TASK ITEM
Search the data below for the word "parameters" and copy each line that holds it.

+++++

(* ===== verification/Validation.v ===== *)
(** * Validation of tool arguments ([internal/pi/agent/validation.go])

    Arguments are copied, nulls given for optional properties are dropped,
    primitive values are coerced to the types of the schema, and what comes out
    is validated against it.  The source changes the copy in place; here each
    step returns the value it leaves.  Errors are the messages the model reads. *)

From S2P Require Import Prelude GoText PiModel Estimate Json GoValue Schema.
From Stdlib Require Import Ascii SpecFloat.

Open Scope Z_scope.

(** ** Definitions *)

(** A copy holds the same values: only maps and slices are made anew. *)
Fixpoint deepCopyValue (v : go) : go :=
  match v with
  | VObject m => VObject (map (fun e => (e.1, deepCopyValue e.2)) m)
  | VArray l => VArray (map deepCopyValue l)
  | _ => v
  end.

Definition schemaTypes {S} (n : node S) : list string :=
  (if String.eqb (Type_ n) "" then [] else [Type_ n]) ++ (if Nullable n then ["null"%string] else []).

Definition isNumber (v : go) : bool := match numberValue v with Some _ => true | None => false end.

Definition matchesJSONType (v : go) (schemaType : string) : bool :=
  if String.eqb schemaType "number" then isNumber v
  else if String.eqb schemaType "integer" then match numberValue v with Some f => is_whole f | None => false end
  else if String.eqb schemaType "boolean" then match v with VBool _ => true | _ => false end
  else if String.eqb schemaType "string" then match v with VString _ => true | _ => false end
  else if String.eqb schemaType "null" then is_nil v
  else if String.eqb schemaType "array" then match v with VArray _ => true | _ => false end
  else if String.eqb schemaType "object" then match v with VObject _ => true | _ => false end
  else false.

Definition containsType (types : list string) (want : string) : bool := existsb (String.eqb want) types.

(** The loops that look for a declared type of the value. *)
Definition matches_some_type (types : list string) (v : go) : bool :=
  existsb (fun t => (is_nil v && String.eqb t "null") || matchesJSONType v t) types.

Definition in_enum {S} (n : node S) (v : go) : bool := existsb (fun e => jsonValueEqual e v) (Enum n).

Fixpoint schemaAccepts (s : Schema) (v : go) {struct s} : bool :=
  match s with
  | NoSchema => true
  | At n =>
      if HasConst n then jsonValueEqual (Const n) v
      else if negb (Nat.eqb (length (Enum n)) 0) then in_enum n v
      else if negb (forallb (fun sub => schemaAccepts sub v) (AllOf n)) then false
      else if negb (Nat.eqb (length (AnyOf n)) 0) && negb (existsb (fun sub => schemaAccepts sub v) (AnyOf n)) then false
      else if negb (Nat.eqb (length (OneOf n)) 0) && negb (exactly_one (map (fun sub => schemaAccepts sub v) (OneOf n))) then false
      else
        let types := schemaTypes n in
        if Nat.eqb (length types) 0 then true
        else if is_nil v then containsType types "null"
        else existsb (matchesJSONType v) types
  end.

(** *** Validation *)

Definition pathOrRoot (path : text) : text := match path with [] => lit "root" | _ => path end.

Definition formatPath (base : text) (key : string) : text :=
  match base with [] => lit key | _ => base ++ lit "." ++ lit key end.

Definition item_path (path : text) (i : nat) : text := path ++ lit "[" ++ itoa (Z.of_nat i) ++ lit "]".

Section Validation.
Context (IsPrint : Z -> bool).

Definition missing (path : text) (name : string) : text :=
  formatPath path name ++ lit ": must have required property " ++ Quote IsPrint (lit name).

Section Parts.
Context (validate : Schema -> go -> text -> list text).

(** An object's missing properties, and the problems of those it has. *)
Definition object_problems (n : node Schema) (v : go) (path : text) : list text :=
  match v with
  | VObject m =>
      if containsType (schemaTypes n) "object" then
        concat (map (fun name => if bool_decide (name ∈ keys m) then [] else [missing path name]) (Required n)) ++
        match Properties n with
        | Some ps =>
            let checks := map (fun p => (p.1, validate p.2)) ps in
            concat (map (fun name =>
              match map_get m name, map_get checks name with
              | Some x, Some check => check x (formatPath path name)
              | _, _ => []
              end) (OrderedProperties n))
        | None => []
        end
      else []
  | _ => []
  end.

(** The problems of an array's items. *)
Definition array_problems (n : node Schema) (v : go) (path : text) : list text :=
  match v with
  | VArray l =>
      if containsType (schemaTypes n) "array" && is_schema (Items n) then concat (imap (fun i item => validate (Items n) item (item_path path i)) l)
      else []
  | _ => []
  end.
End Parts.

(** The problems of a value, one text each. *)
Fixpoint validateValue (s : Schema) (v : go) (path : text) {struct s} : list text :=
  match s with
  | NoSchema => []
  | At n =>
      if HasConst n && negb (jsonValueEqual (Const n) v) then [pathOrRoot path ++ lit ": must equal the declared const"]
      else if negb (Nat.eqb (length (Enum n)) 0) && negb (in_enum n v) then [pathOrRoot path ++ lit ": must be one of the declared values"]
      else
        let errs := concat (map (fun sub => validateValue sub v path) (AllOf n)) in
        let errs := errs ++
          if negb (Nat.eqb (length (AnyOf n)) 0) && negb (existsb (fun sub => schemaAccepts sub v) (AnyOf n))
          then [pathOrRoot path ++ lit ": must match at least one allowed schema"] else [] in
        let errs := errs ++
          if negb (Nat.eqb (length (OneOf n)) 0) && negb (exactly_one (map (fun sub => schemaAccepts sub v) (OneOf n)))
          then [pathOrRoot path ++ lit ": must match exactly one allowed schema"] else [] in
        let types := schemaTypes n in
        if Nat.eqb (length types) 0 then errs
        else if negb (matches_some_type types v) then
          errs ++ [pathOrRoot path ++ lit ": expected " ++ join (lit " or ") (lit <$> types)]
        else
          errs ++ object_problems validateValue n v path ++ array_problems validateValue n v path
  end.

(** *** Nulls for omitted properties *)

(** The keyword [$ref] is a string. *)
Definition refIsString {S} (n : node S) : bool := match map_get (Extra n) "$ref" with Some (VString _) => true | _ => false end.

Fixpoint normalizeOptionalNulls (v : go) (s : Schema) {struct s} : go :=
  match s with
  | NoSchema => v
  | At n =>
      match v with
      | VArray l => if is_schema (Items n) then VArray (map (fun item => normalizeOptionalNulls item (Items n)) l) else v
      | VObject m =>
          match Properties n with
          | Some ps =>
              VObject (fold_left (fun obj p =>
                match map_get obj p.1, p.2 with
                | Some x, At property =>
                    if is_nil x && negb (bool_decide (p.1 ∈ Required n)) && negb (refIsString property) && negb (schemaAccepts p.2 VNil)
                    then map_delete obj p.1
                    else map_set obj p.1 (normalizeOptionalNulls x p.2)
                | _, _ => obj
                end) ps m)
          | None => v
          end
      | _ => v
      end
  end.

(** *** Coercion *)

Definition of_text (s : text) : string := String.string_of_list_ascii s.

Definition zero : spec_float := S754_zero false.
Definition one : spec_float := float_of_int 1.

(** A text that is a number, blanks around it dropped. *)
Definition parsed_number (v : go) : option spec_float :=
  match v with
  | VString s => match trim_space (lit s) with [] => None | t => ParseFloat t end
  | _ => None
  end.

Definition number_of_bool (v : go) : go := match v with VBool b => VFloat64 (if b then one else zero) | _ => v end.

Definition coercePrimitiveByType (v : go) (schemaType : string) : go :=
  if String.eqb schemaType "number" then
    if is_nil v then VFloat64 zero
    else match parsed_number v with Some f => VFloat64 f | None => number_of_bool v end
  else if String.eqb schemaType "integer" then
    if is_nil v then VFloat64 zero
    else match parsed_number v with
         | Some f => if is_whole f then VFloat64 f else v
         | None => number_of_bool v
         end
  else if String.eqb schemaType "boolean" then
    match v with
    | VNil => VBool false
    | VString s => if String.eqb s "true" then VBool true else if String.eqb s "false" then VBool false else v
    | _ =>
        match numberValue v with
        | Some f => if SFeqb f one then VBool true else if SFeqb f zero then VBool false else v
        | None => v
        end
    end
  else if String.eqb schemaType "string" then
    match v with
    | VNil => VString ""
    | VFloat64 f => VString (of_text (FormatFloat f))
    | VInt n | VInt64 n => VString (of_text (itoa n))
    | VNumber s => VString (of_text s)
    | VBool b => VString (if b then "true" else "false")
    | _ => v
    end
  else if String.eqb schemaType "null" then
    match v with
    | VString s => if String.eqb s "" then VNil else v
    | VBool b => if b then v else VNil
    | _ => match numberValue v with Some f => if SFeqb f zero then VNil else v | None => v end
    end
  else v.

(** The first type that makes another value of it. *)
Fixpoint coerce_types (v : go) (types : list string) : go :=
  match types with
  | [] => v
  | t :: types =>
      let candidate := coercePrimitiveByType v t in
      if negb (jsonValueEqual candidate v) then candidate else coerce_types v types
  end.

Section Union.
Context (coerce : go -> Schema -> go).

(** The second loop: the first member that accepts what it coerces to. *)
Fixpoint coerced_member (v : go) (schemas : list Schema) : go :=
  match schemas with
  | [] => v
  | s :: schemas =>
      let candidate := coerce (deepCopyValue v) s in
      if schemaAccepts s candidate then candidate else coerced_member v schemas
  end.

Definition coerceWithUnionSchema (v : go) (schemas : list Schema) : go :=
  if existsb (fun s => schemaAccepts s v) schemas then v else coerced_member v schemas.
End Union.

Fixpoint coerceWithJSONSchema (v : go) (s : Schema) {struct s} : go :=
  match s with
  | NoSchema => v
  | At n =>
      let next := fold_left coerceWithJSONSchema (AllOf n) v in
      let next := if negb (Nat.eqb (length (AnyOf n)) 0) then coerceWithUnionSchema coerceWithJSONSchema next (AnyOf n) else next in
      let next := if negb (Nat.eqb (length (OneOf n)) 0) then coerceWithUnionSchema coerceWithJSONSchema next (OneOf n) else next in
      let types := schemaTypes n in
      let matchesUnionMember := Nat.ltb 1 (length types) && matches_some_type types next in
      let next := if negb (Nat.eqb (length types) 0) && negb matchesUnionMember then coerce_types next types else next in
      match next with
      | VObject m =>
          if containsType types "object" then
            (* [applySchemaObjectCoercion] *)
            let defined := match Properties n with Some ps => map fst ps | None => [] end in
            let m := match Properties n with
                     | Some ps =>
                         fold_left (fun m p => match map_get m p.1 with Some x => map_set m p.1 (coerceWithJSONSchema x p.2) | None => m end) ps m
                     | None => m
                     end in
            VObject
              (if is_schema (AdditionalSchema n)
               then map (fun e => if bool_decide (e.1 ∈ defined) then e else (e.1, coerceWithJSONSchema e.2 (AdditionalSchema n))) m
               else m)
          else next
      | VArray l =>
          (* [applySchemaArrayCoercion] *)
          if containsType types "array" && is_schema (Items n) then VArray (map (fun x => coerceWithJSONSchema x (Items n)) l) else next
      | _ => next
      end
  end.

(** *** Tool calls *)

Definition validation_failed (name : string) (errs : list text) (received : text) : text :=
  lit "Validation failed for tool " ++ Quote IsPrint (lit name) ++ lit ":" ++ [newline] ++
  join [newline] ((fun e => lit "  - " ++ e) <$> errs) ++ [newline; newline] ++ lit "Received arguments:" ++ [newline] ++ received.

(** The arguments of a call, [None] for a nil map, which is encoded as null. *)
Definition ValidateToolArguments (parameters : Schema) (name : string) (arguments : option entries) : result text entries :=
  let args := match deepCopyValue (VObject (default [] arguments)) with VObject m => m | _ => [] end in
  let args := match normalizeOptionalNulls (VObject args) parameters with VObject m => m | _ => args end in
  let args := match coerceWithJSONSchema (VObject args) parameters with VObject m => m | _ => args end in
  match validateValue parameters (VObject args) [] with
  | [] => Ok args
  | errs => Err (validation_failed name errs (default [] (MarshalIndent (match arguments with Some m => VObject m | None => VNil end))))
  end.

(** The first tool of the name. *)
Fixpoint ValidateToolCall (tools : list (string * Schema)) (name : string) (arguments : option entries) : result text entries :=
  match tools with
  | [] => Err (lit "Tool " ++ Quote IsPrint (lit name) ++ lit " not found")
  | (tool, parameters) :: tools =>
      if String.eqb tool name then ValidateToolArguments parameters name arguments else ValidateToolCall tools name arguments
  end.
End Validation.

+++++

ANSWER FOR THE TASK
Definition ValidateToolArguments (parameters : Schema) (name : string) (arguments : option entries) : result text entries :=
  let args := match normalizeOptionalNulls (VObject args) parameters with VObject m => m | _ => args end in
  let args := match coerceWithJSONSchema (VObject args) parameters with VObject m => m | _ => args end in
  match validateValue parameters (VObject args) [] with
  | (tool, parameters) :: tools =>
      if String.eqb tool name then ValidateToolArguments parameters name arguments else ValidateToolCall tools name arguments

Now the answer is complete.